本发明的第二目的在于提供上述层析过程病毒灭活的方法在蛋白纯化中的应用。

为了实现本发明的上述目的，特采用以下技术方案：

层析过程病毒灭活的方法，包括如下步骤：

调节细胞发酵液的pH至5.0～5.5后进行深层过滤处理，将滤出液进行阳离子层析上样，冲洗处理后，采用pH为3.4～3.8的缓冲液冲洗阳离子层析柱后，静置30min以上，洗脱。

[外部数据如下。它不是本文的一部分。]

(** * mutfs: the write-denial decision of the overlay node

    A shallow embedding of the grace-period revision of mutfs (the driver
    with the package variables [Log] and [Grace], the [MutNode] handlers
    and [main]) and of [btime], the creation-time lookup.  The handlers
    run in a small state monad over the backing store, the wall clock and
    the lines given to [log.Printf]; a nil dereference is a separate
    outcome, [Panic].  The modules [LogOnly] and [Linger] hold the
    handlers of the two revisions before it.  The section on the mount
    holds what the kernel and go-fuse's bridge do with a request before a
    handler runs.

    go-fuse's [fs.LoopbackNode], [unix.Statx], [filepath.Join],
    [time.ParseDuration], [os.Stat] and [fs.Mount] are libraries the
    program calls; they are fields of the classes [Backing] and
    [Runtime], and every general theorem holds for all their instances.
    The module [Toy] supplies one small instance so that closed examples
    can be evaluated. *)

From Stdlib Require Import ZArith List String Ascii Bool Lia.
Import ListNotations.
Open Scope string_scope.
Open Scope Z_scope.

(** ** Values of the Go runtime and of package syscall (linux) *)

Inductive Result (E A : Type) : Type :=
| Ok (a : A)
| Err (e : E).
Arguments Ok {E A} a.
Arguments Err {E A} e.

(** [syscall.Errno]; [fs.OK] is the zero errno. *)
Definition Errno := Z.
Definition OK : Errno := 0.
Definition ENOENT : Errno := 2.
Definition EACCES : Errno := 13.

(** Open flags, a [uint32]. *)
Definition O_RDONLY : Z := 0.
Definition O_WRONLY : Z := 1.
Definition O_RDWR : Z := 2.
Definition O_CREAT : Z := 64.
Definition O_TRUNC : Z := 512.
Definition O_APPEND : Z := 1024.

(** [time.Duration] is an int64 count of nanoseconds. *)
Definition Duration := Z.
Definition minDuration : Duration := - 2 ^ 63.
Definition maxDuration : Duration := 2 ^ 63 - 1.
Definition Second : Duration := 1000000000.

(** int64 wrap-around, for [Grace-since] in the log line. *)
Definition wrap64 (z : Z) : Z := (z + 2 ^ 63) mod 2 ^ 64 - 2 ^ 63.

(** [time.Time] without a monotonic reading, as nanoseconds since the Unix
    epoch.  [time.Unix(sec, nsec)] is that instant; [Time.Sub] gives the
    exact difference when it fits a [Duration] and saturates otherwise;
    [time.Since(t)] is [time.Now().Sub(t)]. *)
Definition Time := Z.

Definition Unix (sec nsec : Z) : Time := sec * Second + nsec.

Definition Sub (t u : Time) : Duration :=
  let d := t - u in
  if d <? minDuration then minDuration
  else if maxDuration <? d then maxDuration
  else d.

Definition Since (now t : Time) : Duration := Sub now t.

(** [fuse.Caller] and the request context: [fuse.FromContext] returns the
    caller the context carries, or a nil pointer and [false]. *)
Record Caller : Type := { Pid : Z; Uid : Z; Gid : Z }.

Record Context : Type := { ctxCaller : option Caller }.

Definition FromContext (ctx : Context) : option Caller := ctxCaller ctx.

(** [unix.Statx_t], the fields that matter here. *)
Record StatxTimestamp : Type := { Sec : Z; Nsec : Z }.

Record Statx_t : Type := {
  Mask : Z;
  Atime : StatxTimestamp;
  Btime : StatxTimestamp;
  Ctime : StatxTimestamp;
  Mtime : StatxTimestamp
}.

Definition STATX_BTIME : Z := 2048.
Definition STATX_BASIC_STATS : Z := 2047.

(** [MutNode] embeds [fs.LoopbackNode]: the root's backing directory
    ([RootData.Path]) and the node's path below the root
    ([n.Path(n.Root())]). *)
Record MutNode : Type := { RootData_Path : string; Path : string }.

(** The package variables [Log] and [Grace]. *)
Record Globals : Type := { Log : bool; Grace : Duration }.

(** What [log.Printf] is given: the two messages of [deny]. *)
Inductive LogLine : Type :=
| AccessGranted (path : string) (left : Duration) (pid uid gid : Z)
| AccessDenied (path : string) (pid uid gid : Z).

(** What [Open] returns: file handle (nil is [None]), fuse flags, errno. *)
Definition OpenReply (FH : Type) : Type := (option FH * Z * Errno)%type.

(** ** The libraries under the node *)

Class Backing : Type := {
  Store : Type;
  FileHandle : Type;
  SetAttrIn : Type;
  filepath_Join : string -> string -> string;
  (* unix.Statx(AT_FDCWD, name, AT_SYMLINK_NOFOLLOW, STATX_ALL, &statx) *)
  unix_Statx : string -> Store -> Result Errno Statx_t;
  LoopbackNode_Unlink : MutNode -> string -> Store -> Errno * Store;
  LoopbackNode_Rmdir : MutNode -> string -> Store -> Errno * Store;
  LoopbackNode_Removexattr : MutNode -> string -> Store -> Errno * Store;
  LoopbackNode_Setxattr :
    MutNode -> string -> string -> Z -> Store -> Errno * Store;
  LoopbackNode_Setattr :
    MutNode -> option FileHandle -> SetAttrIn -> Store -> Errno * Store;
  LoopbackNode_Rename :
    MutNode -> string -> MutNode -> string -> Z -> Store -> Errno * Store;
  LoopbackNode_Open : MutNode -> Z -> Store -> OpenReply FileHandle * Store
}.

(** ** The monad of the handlers *)

Section Handlers.
Context {B : Backing}.

Record World : Type := {
  now : Time;
  store : Store;
  logged : list LogLine
}.

Inductive Outcome (A : Type) : Type :=
| Return (a : A) (w : World)
| Panic (w : World).
Arguments Return {A} a w.
Arguments Panic {A} w.

Definition M (A : Type) : Type := World -> Outcome A.

Definition ret {A} (a : A) : M A := fun w => Return a w.

Definition bind {A C} (m : M A) (k : A -> M C) : M C :=
  fun w => match m w with
           | Return a w' => k a w'
           | Panic w' => Panic w'
           end.

Definition panic {A} : M A := fun w => Panic w.

Definition time_Now : M Time := fun w => Return (now w) w.

Definition read {A} (f : Store -> A) : M A := fun w => Return (f (store w)) w.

本发明的方法采用在层析过程中进行病毒灭活的操作，先对发酵液进行预处理，在合适的条件下采用阳离子层析捕获预处理后的发酵液，用阳离子层析代替亲和层析进行捕获，可有效提高效率，同时降低捕获成本。在上样冲洗后，洗脱前，采用一定pH的缓冲液对捕获后的阳离子层析柱进行冲洗处理，且静置30min以上，使缓冲液与样品充分有效的接触，并且由于阳离子的结合特性，不会因为pH低而导致样品流失，能够实现层析在线灭活，节省步骤及设备空间，提高效率；并且采用一定pH的缓冲液能够兼顾保证产品纯度和灭活效果。

在本发明的具体实施方式中，所述pH为3.4～3.8的缓冲液包括醋酸钠-醋酸缓冲液、甘氨酸-盐酸缓冲液和柠檬酸-柠檬酸钠缓冲液中的任一种或多种。进一步的，所述缓冲液的浓度为20～100mM。